DNA binding by Corynebacterium glutamicum TetR-type transcription regulator AmtR
1 Lehrstuhl für Mikrobiologie, Friedrich-Alexander-Universität Erlangen-Nürnberg, Erlangen, Germany
2 Institut für Biochemie, Friedrich-Alexander-Universität Erlangen-Nürnberg, Erlangen, Germany
BMC Molecular Biology 2009, 10:73 doi:10.1186/1471-2199-10-73Published: 23 July 2009
The TetR family member AmtR is the central regulator of nitrogen starvation response in Corynebacterium glutamicum. While the AmtR regulon was physiologically characterized in great detail up to now, mechanistic questions of AmtR binding were not addressed. This study presents a characterization of functionally important amino acids in the DNA binding domain of AmtR and of crucial nucleotides in the AmtR recognition motif.

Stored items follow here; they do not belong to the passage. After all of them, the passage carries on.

(* ===== verification/AmmallocClients.v ===== *)
(** * The clients

    What the clients of the allocator own and wrote, what of it a call changes, and
    that a step of the abstract allocator keeps their knowledge right. *)
From S2P Require Import Prelude FreeList Ammalloc AmmallocThreads.
Open Scope Z_scope.

(** ** The clients' bookkeeping *)

(** What the clients know: the blocks they own with the sizes they asked for, and
    the words they stored there. *)
Record client := mkClient {
  owned : gmap Z Z;
  shadow : gmap Z Z
}.

Definition client_after (c : call) (r : Z) (cl : client) : client :=
  match c with
  | DoMalloc size => if decide (r = 0) then cl else mkClient (<[r := size]> (owned cl)) (shadow cl)
  | DoFree p =>
      let n := default 0 (owned cl !! p) in
      mkClient (delete p (owned cl)) (filter (fun wv => ~ (p <= wv.1 < p + n)) (shadow cl))
  | DoStore w v => mkClient (owned cl) (<[w := v]> (shadow cl))
  | _ => cl
  end.

Definition client_new : client := mkClient ∅ ∅.

Section Clients.
Implicit Types (rel : gmap Z Z -> Prop) (m : mem) (cl : client) (live : gmap Z Z).

(** The clients' knowledge is right: their blocks are live and at least as long
    as they asked for, and memory holds what they stored. *)
Definition within (asked live : gmap Z Z) : Prop :=
  dom asked = dom live /\ forall p n len, asked !! p = Some n -> live !! p = Some len -> n <= len.

Record knows (rel : gmap Z Z -> Prop) (m : mem) cl : Prop := {
  kn_live : exists live, rel live /\ within (owned cl) live;
  kn_shadow : forall w v, shadow cl !! w = Some v -> allocated (owned cl) w /\ m !! w = Some v;
}.

Lemma within_lookup asked live p n : within asked live -> asked !! p = Some n -> exists len, live !! p = Some len /\ n <= len.
Proof.
  intros [Hdom Hle] Hp. destruct (live !! p) as [len |] eqn:E; [exists len; split; [done | by eapply Hle] | exfalso].
  apply not_elem_of_dom in E. rewrite <- Hdom in E. apply E, elem_of_dom. by eexists.
Qed.
Lemma within_allocated asked live w : within asked live -> allocated asked w -> allocated live w.
Proof.
  intros Hw (p & n & Hp & Hr). destruct (within_lookup _ _ _ _ Hw Hp) as (len & Hlen & Hle). exists p, len. split; [done | lia].
Qed.
Lemma within_insert asked live p n len : within asked live -> n <= len -> within (<[p := n]> asked) (<[p := len]> live).
Proof.
  intros [Hdom Hle] Hn. split; [by rewrite !dom_insert_L, Hdom |]. intros q m l Hq Hl.
  destruct (decide (q = p)) as [-> | Hne]; [rewrite lookup_insert_eq in *; congruence |]. rewrite lookup_insert_ne in * by done. by eapply Hle.
Qed.
Lemma within_delete asked live p : within asked live -> within (delete p asked) (delete p live).
Proof.
  intros [Hdom Hle]. split; [by rewrite !dom_delete_L, Hdom |]. intros q m l Hq Hl.
  apply lookup_delete_Some in Hq as [_ Hq], Hl as [_ Hl]. by eapply Hle.
Qed.

Lemma call_ok_within asked live c : within asked live -> call_ok asked c -> call_ok live c.
Proof.
  intros Hw. destruct c as [size | p | | | | | | w v]; cbn; try done.
  - intros [-> | [n Hp]]; [by left | right]. destruct (within_lookup _ _ _ _ Hw Hp) as (len & Hlen & _). by exists len.
  - intros (p & n & Hp & H1' & H2'). destruct (within_lookup _ _ _ _ Hw Hp) as (len & Hlen & Hle). exists p, len. split; [done | lia].
Qed.

(** The words the clients remember survive a call. *)
Lemma knows_mem cl rel m m' live live' c w v :
  knows rel m cl -> within (owned cl) live -> contents_kept live live' c m m' ->
  shadow cl !! w = Some v -> allocated live' w -> (forall v, c <> DoStore w v) -> m' !! w = Some v.
Proof.
  intros [_ Hs] Hw Hk Hv Ha Hne. destruct (Hs w v Hv) as [Hal Hm]. rewrite Hk; [exact Hm | by eapply within_allocated | done | done].
Qed.

Lemma knows_malloc cl rel rel' m m' live live' size r :
  knows rel m cl -> within (owned cl) live -> spec_step live (DoMalloc size) r live' -> rel' live' ->
  contents_kept live live' (DoMalloc size) m m' -> knows rel' m' (client_after (DoMalloc size) r cl).
Proof.
  intros Hk Hw Hs Hr Hc. cbn. inversion Hs as [sz | sz q len Hq Hle Hpos Hfr | | c Hquiet]; subst; [| | done].
  - rewrite decide_True by done. constructor; [by exists live' |]. intros w v Hv. destruct (kn_shadow _ _ _ Hk w v Hv) as [Ha _].
    split; [done |]. eapply knows_mem; try done. by eapply within_allocated.
  - rewrite decide_False by done. pose proof (within_insert _ _ r size len Hw Hle) as Hw'. constructor; [by exists (<[r := len]> live) |].
    cbn. intros w v Hv. destruct (kn_shadow _ _ _ Hk w v Hv) as [(p & n & Hp & Hr') _].
    assert (Hpr : p <> r).
    { intros ->. apply (Hfr w); [| by eapply within_allocated; [| exists r, n]].
      destruct (within_lookup _ _ _ _ Hw Hp) as (l & Hl & Hnl). exfalso. apply (Hfr r); [lia |]. exists r, l. split; [done | lia]. }
    assert (Ha : allocated (<[r := size]> (owned cl)) w) by (exists p, n; by rewrite lookup_insert_ne).
    split; [done |]. eapply knows_mem; try done. by eapply within_allocated.
Qed.

Lemma knows_free cl rel rel' m m' live live' p r :
  knows rel m cl -> within (owned cl) live -> spec_step live (DoFree p) r live' -> rel' live' ->
  contents_kept live live' (DoFree p) m m' -> knows rel' m' (client_after (DoFree p) r cl).
Proof.
  intros Hk Hw Hs Hr Hc. inversion Hs as [| | | c Hquiet]; subst; [| done]. pose proof (within_delete _ _ p Hw) as Hw'.
  constructor; cbn; [by exists (delete p live) |]. intros w v [Hv Hout]%map_lookup_filter_Some. cbn in Hout.
  destruct (kn_shadow _ _ _ Hk w v Hv) as [(q & n & Hq & Hr') _].
  assert (Hqp : p <> q) by (intros ->; rewrite Hq in Hout; cbn in Hout; lia).
  assert (Ha : allocated (delete p (owned cl)) w) by (exists q, n; by rewrite lookup_delete_ne).
  split; [done |]. eapply knows_mem; try done. by eapply within_allocated.
Qed.

Lemma knows_quiet cl rel rel' m m' live live' c r :
  knows rel m cl -> within (owned cl) live -> quiet c -> spec_step live c r live' -> rel' live' -> call_ok (owned cl) c ->
  contents_kept live live' c m m' -> (forall w v, c = DoStore w v -> m' !! w = Some v) ->
  knows rel' m' (client_after c r cl).
Proof.
  intros Hk Hw Hq Hs Hr Hok Hc Hst. assert (live' = live) as -> by (inversion Hs; subst; done).
  assert (Hown : owned (client_after c r cl) = owned cl) by (destruct c; done). constructor; rewrite Hown; [by exists live |].
  intros w v Hv. destruct (decide (c = DoStore w v)) as [-> | Hne].
  - split; [| by apply Hst]. destruct Hok as (p & n & Hp & ? & ?). exists p, n. split; [done | lia].
  - assert (Hv' : shadow cl !! w = Some v /\ forall v, c <> DoStore w v).
    { destruct c as [| | | | | | | w' v']; try done; cbn in Hv. apply lookup_insert_Some in Hv as [[-> ->] | [Hww Hv]]; [done |].
      split; [done |]. by intros v2 [= -> ->]. }
    destruct Hv' as [Hv' Hn]. destruct (kn_shadow _ _ _ Hk w v Hv') as [Ha _]. split; [done |].
    eapply knows_mem; try done. by eapply within_allocated.
Qed.

(** What leaves the blocks and their words alone changes nothing the clients know. *)
Lemma knows_kept cl rel rel' m m' live : knows rel m cl -> within (owned cl) live -> rel' live ->
  (forall w, allocated live w -> m' !! w = m !! w) -> knows rel' m' cl.
Proof.
  intros [_ Hs] Hw Hr Hc. constructor; [by exists live |]. intros w v Hv. destruct (Hs w v Hv) as [Ha Hm].
  split; [done |]. rewrite Hc; [done | by eapply within_allocated].
Qed.

End Clients.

Site-directed mutagenesis, the characterization of corresponding mutant proteins by gel retardation assays and surface plasmon resonance and molecular modelling revealed several amino acids, which are directly involved in DNA binding, while others have more structural function. Furthermore, we could show that the spacing of the binding motif half sites is crucial for repression of transcription by AmtR.

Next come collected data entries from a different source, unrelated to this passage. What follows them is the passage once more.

(* ===== verification/AmmallocSessions.v ===== *)
(** * Sessions

    The clients of the system whose calls run one at a time: no order of their
    calls and of the scavenger's steps breaks what they know. *)
From S2P Require Import Prelude Config SizeClass FreeList Common Span SpanList Backing PageMap PageCache PageCacheInv.
From S2P Require Import CentralCache CentralInv CentralSteps CentralRelease CentralInit CentralSpec ThreadCache ThreadCacheSpec Ammalloc.
From S2P Require Import AmmallocInv AmmallocSteps AmmallocThreads AmmallocSpec Scavenger ScavengerSteps ScavengerSpec AmmallocServer AmmallocClients.
Open Scope Z_scope.

Section Sessions.
Context {W : Type} `{BackingLaws W} `{StaticLayout} `{CentralLayout} `{!Madvise W} `{!MadviseLaws W}.
Implicit Types (g : Globals W) (u : Server W) (cl : client) (live : gmap Z Z) (G : ghost).

(** ** Sessions *)

Definition server_knows cl u : Prop := knows (fun live => server_rel live u) (sv_mem u) cl.

(** A session: calls by the threads in any order, and steps of the scavenger at any
    time. *)
Inductive session u : Server W -> client -> Prop :=
| session_start : session u u client_new
| session_call u1 cl k c r u2 : session u u1 cl -> (k < length (hp_threads (sv_heap u1)))%nat -> call_ok (owned cl) c ->
    server_exec (Call k c) u1 = Ok (r, u2) -> session u u2 (client_after c r cl)
| session_scavenge u1 cl r u2 : session u u1 cl -> server_exec Scavenge u1 = Ok (r, u2) -> session u u2 cl.

Lemma store_done k w v u r u' : server_exec (Call k (DoStore w v)) u = Ok (r, u') -> sv_mem u' !! w = Some v.
Proof.
  cbn [server_exec]. unfold heap_exec. destruct (hp_threads (sv_heap u) !! k) as [th |]; [| done]. cbn [thread_exec].
  rewrite !bind_Ok_l. intros [= _ <-]. apply lookup_insert_eq.
Qed.

(** What the clients know after an event. *)
Definition after_event (e : event) (r : Z) cl : client := match e with Call _ c => client_after c r cl | Scavenge => cl end.
Definition new_block (e : event) (r : Z) cl : Prop :=
  forall k size, e = Call k (DoMalloc size) -> r <> 0 -> forall w, r <= w < r + size -> ~ allocated (owned cl) w.

Lemma event_ok_within asked live u e : within asked live -> event_ok asked u e -> event_ok live u e.
Proof. intros Hw. destruct e as [k c |]; [| done]. intros [Hk Hc]. split; [done | by eapply call_ok_within]. Qed.

Lemma knows_step cl u e : server_knows cl u -> (0 < length (hp_threads (sv_heap u)))%nat -> event_ok (owned cl) u e ->
  exists r u', server_exec e u = Ok (r, u') /\ server_knows (after_event e r cl) u' /\
    length (hp_threads (sv_heap u')) = length (hp_threads (sv_heap u)) /\ new_block e r cl.
Proof.
  intros Hk Hlt Hok. destruct (kn_live _ _ _ Hk) as (live & Hrel & Hw).
  destruct (server_exec_ok live u e Hrel Hlt (event_ok_within _ _ _ _ Hw Hok)) as (r & u' & Heq & Hlen & live' & Hs & Hr & Hc).
  exists r, u'. split; [done |]. destruct e as [k c |]; cbn [event_spec event_contents after_event] in *.
  - destruct Hok as [Hkt Hok]. split; [| split; [done |]].
    + destruct (decide (quiet c)) as [Hq |]; [| destruct c as [size | p | | | | | |]; try (exfalso; by cbn in *)].
      * eapply knows_quiet; try done. intros w v ->. by eapply store_done.
      * by eapply knows_malloc.
      * by eapply knows_free.
    + intros k' size [= -> ->] Hnz w Hw' Ha. inversion Hs as [| sz q len Hq Hle Hpos Hfr | |]; subst; try done.
      apply (Hfr w); [lia | by eapply within_allocated].
  - subst live'. split; [eapply knows_kept; [exact Hk | exact Hw | exact Hr | exact Hc] |]. by split.
Qed.

Definition server_new (n : nat) g (cfg : RuntimeConfig) : Server W := mkServer (heap_new n g cfg) (fun _ => 0) Resting.

Lemma server_new_rel n g cfg G : cc_inv (gl_central g) G none_held ∅ -> tidy G -> server_rel ∅ (server_new n g cfg).
Proof. intros Hi Ht. exists ∅. split; [by eapply heap_new_rel | done]. Qed.

Lemma server_new_knows n g cfg G : cc_inv (gl_central g) G none_held ∅ -> tidy G -> server_knows client_new (server_new n g cfg).
Proof.
  intros Hi Ht. constructor.
  - exists ∅. split; [by eapply server_new_rel |]. split; [done |]. intros p m len Hp.
    change (owned client_new) with (∅ : gmap Z Z) in Hp. by apply lookup_empty_Some in Hp.
  - intros w v Hv. change (shadow client_new) with (∅ : gmap Z Z) in Hv. by apply lookup_empty_Some in Hv.
Qed.

Lemma session_knows n g cfg G u cl :
  cc_inv (gl_central g) G none_held ∅ -> tidy G -> session (server_new (S n) g cfg) u cl ->
  length (hp_threads (sv_heap u)) = S n /\ server_knows cl u.
Proof.
  intros Hi Ht Hses. induction Hses as [| u1 cl1 k c r u2 Hs IH Hk Hok Hex | u1 cl1 r u2 Hs IH Hex].
  - split; [apply length_replicate | by eapply server_new_knows].
  - destruct IH as [Hlen Hkn]. destruct (knows_step cl1 u1 (Call k c) Hkn) as (r' & u' & Heq & Hkn' & Hlen' & _); [lia | done |].
    rewrite Heq in Hex. injection Hex as <- <-. split; [congruence | done].
  - destruct IH as [Hlen Hkn]. destruct (knows_step cl1 u1 Scavenge Hkn) as (r' & u' & Heq & Hkn' & Hlen' & _); [lia | done |].
    rewrite Heq in Hex. injection Hex as <- <-. split; [congruence | done].
Qed.

(** Whatever the clients do, the allocator keeps its promise.  Start any
    number of threads on a fresh allocator and let them call the public
    interface in any order, exit, free each other's blocks and write to the
    blocks they own, as long as they free only blocks they own and write inside
    the sizes they asked for, while the scavenger runs its passes, a step at a
    time, between any two calls.  Then in every state reached: the blocks owned
    are at least as long as asked and do not overlap, every word holds what was
    last stored there, and the next event, a call of any thread or a step of the
    scavenger, completes, a new block overlapping nothing that is owned. *)
Theorem session_safety n g cfg G u cl :
  cc_inv (gl_central g) G none_held ∅ -> tidy G -> session (server_new (S n) g cfg) u cl ->
  length (hp_threads (sv_heap u)) = S n /\ server_knows cl u /\
  (forall p q a b, owned cl !! p = Some a -> owned cl !! q = Some b -> p <> q -> p + a <= q \/ q + b <= p) /\
  forall e, event_ok (owned cl) u e -> exists r u', server_exec e u = Ok (r, u') /\ new_block e r cl.
Proof.
  intros Hi Ht Hses. destruct (session_knows n g cfg G u cl Hi Ht Hses) as [Hlen Hkn]. split; [done |]. split; [done |]. split.
  - intros p q a b Hp Hq Hne. destruct (kn_live _ _ _ Hkn) as (live & (Vs & Hrel & _) & Hw).
    destruct (heap_disjoint Vs live (sv_heap u) 0 Hrel) as [Hd _]; [lia |].
    destruct (within_lookup _ _ _ _ Hw Hp) as (l & Hl & ?). destruct (within_lookup _ _ _ _ Hw Hq) as (m & Hm & ?).
    destruct (Hd p q l m Hl Hm Hne); [left | right]; lia.
  - intros e Hok. destruct (knows_step cl u e Hkn) as (r & u' & Heq & _ & _ & Hf); [lia | done |]. by exists r, u'.
Qed.

(** The allocator with its scavenger refines the abstract allocator, a map from
    the addresses of the live blocks to their lengths.  In every state related
    to such a map, every call a client may make, on any of the threads, and
    every step of the scavenger completes; a call's effect on the live blocks is
    a step of the abstract allocator (a new block is nonempty, at least as long
    as asked, and overlaps no live block; the freed block is gone; nothing else
    changes them), the scavenger's step is none; the new state is related to the
    new map, and every word of the blocks that were and stay live keeps its
    value, but for the client's own store. *)
Theorem server_refines live u e :
  server_rel live u -> (0 < length (hp_threads (sv_heap u)))%nat -> event_ok live u e ->
  exists r u', server_exec e u = Ok (r, u') /\ length (hp_threads (sv_heap u')) = length (hp_threads (sv_heap u)) /\
    exists live', event_spec live e r live' /\ server_rel live' u' /\ event_contents live live' e (sv_mem u) (sv_mem u').
Proof. apply server_exec_ok. Qed.

(** A pass nobody interrupts ends, and is the function [ScavengeOnePass]: from
    every state in which the scavenger rests, some number of its steps alone
    bring it back to rest, in the state and with the telemetry the function
    computes, with as much fuel for each loop as there are descriptors. *)
Theorem pass_uninterrupted live u :
  server_rel live u -> (0 < length (hp_threads (sv_heap u)))%nat -> sv_phase u = Resting -> am_started (hp_process (sv_heap u)) = true ->
  let fuel := size (sc_spans (sv_scavenged u)) in
  exists n x, scavenger_steps n fuel u = Ok (sv_put u x Resting) /\ ScavengeOnePass fuel (sv_scavenged u) = Ok x.
Proof.
  intros (Vs & (P & G & Cs & Hd & V & Hsys & _ & _) & _) Hlt Hph Hst fuel.
  destruct (sys_central _ _ _ _ _ _ Hsys Hlt) as (Hi & _ & _).
  destruct (ScavengeOnePass_ok (H1 := reserve_laws P) fuel (sv_scavenged u) G _ _ Hi) as (x & G' & Heq & _);
    [exact (store_size (H1 := reserve_laws P) _ _ _ _ Hi) |].
  destruct (pass_reaches fuel u x Hph Hst Heq) as [n Hn]. by exists n, x.
Qed.
End Sessions.

(** ** Concrete runs *)

Section Sample.
#[local] Existing Instance release_build.
#[local] Existing Instance bump_backing.
#[local] Existing Instance bump_laws.
#[local] Existing Instance sample_layout.
#[local] Existing Instance sample_central_layout.
#[local] Existing Instance agreeing.
#[local] Existing Instance agreeing_laws.

Definition sample_server : Server Z := server_new 2 sample_globals RuntimeConfig_default.

Lemma sample_server_rel : server_rel (H1 := bump_laws) ∅ sample_server.
Proof. destruct sample_thread_inv as (G & Hcc & Htd & _). by apply (server_new_rel (H1 := bump_laws) 2 _ _ G). Qed.

(** Thread 0 allocates, which starts the scavenger; a pass begins; thread 1 writes
    to the block. *)
Definition sample_first : Z * Server Z := got (server_exec (Call 0 (DoMalloc 40)) sample_server) (0, sample_server).
Definition sample_scan : Z * Server Z := got (server_exec Scavenge sample_first.2) sample_first.
Definition sample_store : Z * Server Z := got (server_exec (Call 1 (DoStore sample_first.1 7)) sample_scan.2) sample_scan.

Lemma session_next u u1 cl k c d : session u u1 cl -> (k <? length (hp_threads (sv_heap u1)))%nat = true -> call_ok (owned cl) c ->
  is_Ok (server_exec (Call k c) u1) = true ->
  session u (got (server_exec (Call k c) u1) d).2 (client_after c (got (server_exec (Call k c) u1) d).1 cl).
Proof.
  intros Hs Hk Hc Hok. apply (session_call u u1 cl k c); [exact Hs | by apply Nat.ltb_lt | exact Hc |].
  rewrite (got_Ok _ d Hok) at 1. by destruct (got _ _).
Qed.
Lemma session_next_scan u u1 cl d : session u u1 cl -> is_Ok (server_exec Scavenge u1) = true -> session u (got (server_exec Scavenge u1) d).2 cl.
Proof.
  intros Hs Hok. apply (session_scavenge u u1 cl (got (server_exec Scavenge u1) d).1); [exact Hs |].
  rewrite (got_Ok _ d Hok) at 1. by destruct (got _ _).
Qed.

Lemma sample_session : session sample_server sample_store.2 (mkClient {[sample_first.1 := 40]} {[sample_first.1 := 7]}).
Proof.
  pose proof (session_next sample_server sample_server client_new 0 (DoMalloc 40) (0, sample_server) (session_start _)) as S1.
  fold sample_first in S1. replace (client_after _ _ _) with (mkClient {[sample_first.1 := 40]} ∅) in S1.
  2: { cbn [client_after]. rewrite decide_False; [reflexivity |]. by vm_compute. }
  assert (S2 : session sample_server sample_scan.2 (mkClient {[sample_first.1 := 40]} ∅)).
  { refine (session_next_scan sample_server sample_first.2 _ sample_first (S1 _ _ _) _); [by vm_compute | split; by vm_compute | by vm_compute | by vm_compute]. }
  refine (session_next sample_server sample_scan.2 _ 1 (DoStore sample_first.1 7) sample_scan S2 _ _ _).
  - by vm_compute.
  - exists sample_first.1, 40. split; [apply lookup_singleton_eq | lia].
  - by vm_compute.
Qed.

Lemma server_refines_witness :
  exists r u', server_exec (Call 1 (DoMalloc 40)) sample_server = Ok (r, u') /\ length (hp_threads (sv_heap u')) = 2%nat /\
    exists live', event_spec ∅ (Call 1 (DoMalloc 40)) r live' /\ server_rel (H1 := bump_laws) live' u' /\
      event_contents ∅ live' (Call 1 (DoMalloc 40)) (sv_mem sample_server) (sv_mem u').
Proof. apply (server_refines (H1 := bump_laws) ∅ sample_server _ sample_server_rel); [cbn; lia | split; [cbn; lia | done]]. Defined.

(** A large block freed, and the largest bucket scavenged at 20 s while thread 1
    allocates with its run in the kernel's hands: the telemetry, and that the
    bucket's run is back and decommitted. *)
Definition sample_interleaved : outcome (Z * Z * Z * bool) :=
  '(p, u) ← server_exec (Call 0 (DoMalloc 100000)) sample_server;
  '(_, u) ← server_exec (Call 0 (DoFree p)) u;
  '(_, u) ← server_exec Scavenge (mkServer (sv_heap u) (sv_stats u) (Scanning 20000 MAX_PAGE_NUM));
  '(_, u) ← server_exec Scavenge u;
  '(q, u) ← server_exec (Call 1 (DoMalloc 100000)) u;
  '(_, u) ← server_exec Scavenge u;
  '(_, u) ← server_exec Scavenge u;
  a ← sl_begin (sc_spans (sv_scavenged u)) (list_head MAX_PAGE_NUM);
  d ← get_span (sc_spans (sv_scavenged u)) a;
  Ok (sv_stats u scavenged_spans, sv_stats u scavenged_bytes, Z.abs (q - p), IsCommitted d).

Lemma session_safety_witness :
  (let cl := mkClient {[sample_first.1 := 40]} {[sample_first.1 := 7]} in let u := sample_store.2 in
  length (hp_threads (sv_heap u)) = 2%nat /\ server_knows (H1 := bump_laws) cl u /\
  (forall p q a b, owned cl !! p = Some a -> owned cl !! q = Some b -> p <> q -> p + a <= q \/ q + b <= p) /\
  forall e, event_ok (owned cl) u e -> exists r u', server_exec e u = Ok (r, u') /\ new_block e r cl) /\
  sample_interleaved = Ok (1, 524288, 544768, false).
Proof.
  split; [| by vm_compute].
  destruct sample_thread_inv as (G & Hcc & Htd & _).
  exact (session_safety (H1 := bump_laws) 1 sample_globals RuntimeConfig_default G _ _ Hcc Htd sample_session).
Defined.

Lemma sample_first_rel : exists live, server_rel (H1 := bump_laws) live sample_first.2 /\ (0 < length (hp_threads (sv_heap sample_first.2)))%nat.
Proof.
  destruct (server_exec_ok (H1 := bump_laws) ∅ sample_server (Call 0 (DoMalloc 40)) sample_server_rel) as (r & u & Heq & Hlen & live & _ & Hrel & _);
    [cbn; lia | split; [cbn; lia | done] |].
  exists live. unfold sample_first. rewrite Heq. cbn [got snd]. split; [exact Hrel |]. rewrite Hlen. cbn. lia.
Qed.

Lemma pass_uninterrupted_witness :
  let u := sample_first.2 in let fuel := size (sc_spans (sv_scavenged u)) in
  exists n x, scavenger_steps n fuel u = Ok (sv_put u x Resting) /\ ScavengeOnePass fuel (sv_scavenged u) = Ok x.
Proof.
  destruct sample_first_rel as (live & Hrel & Hlt).
  apply (pass_uninterrupted (H1 := bump_laws) live sample_first.2 Hrel Hlt); by vm_compute.
Defined.
End Sample.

Although the DNA binding domain of TetR-type repressors is highly conserved and a core binding motif was identified for AmtR and TetR(D), the AmtR binding domain shows individual properties compared to other TetR proteins. Besides by distinct amino acids of AmtR, DNA binding is influenced by nucleotides not only of the conserved binding motif but also by spacing nucleotides in C. glutamicum.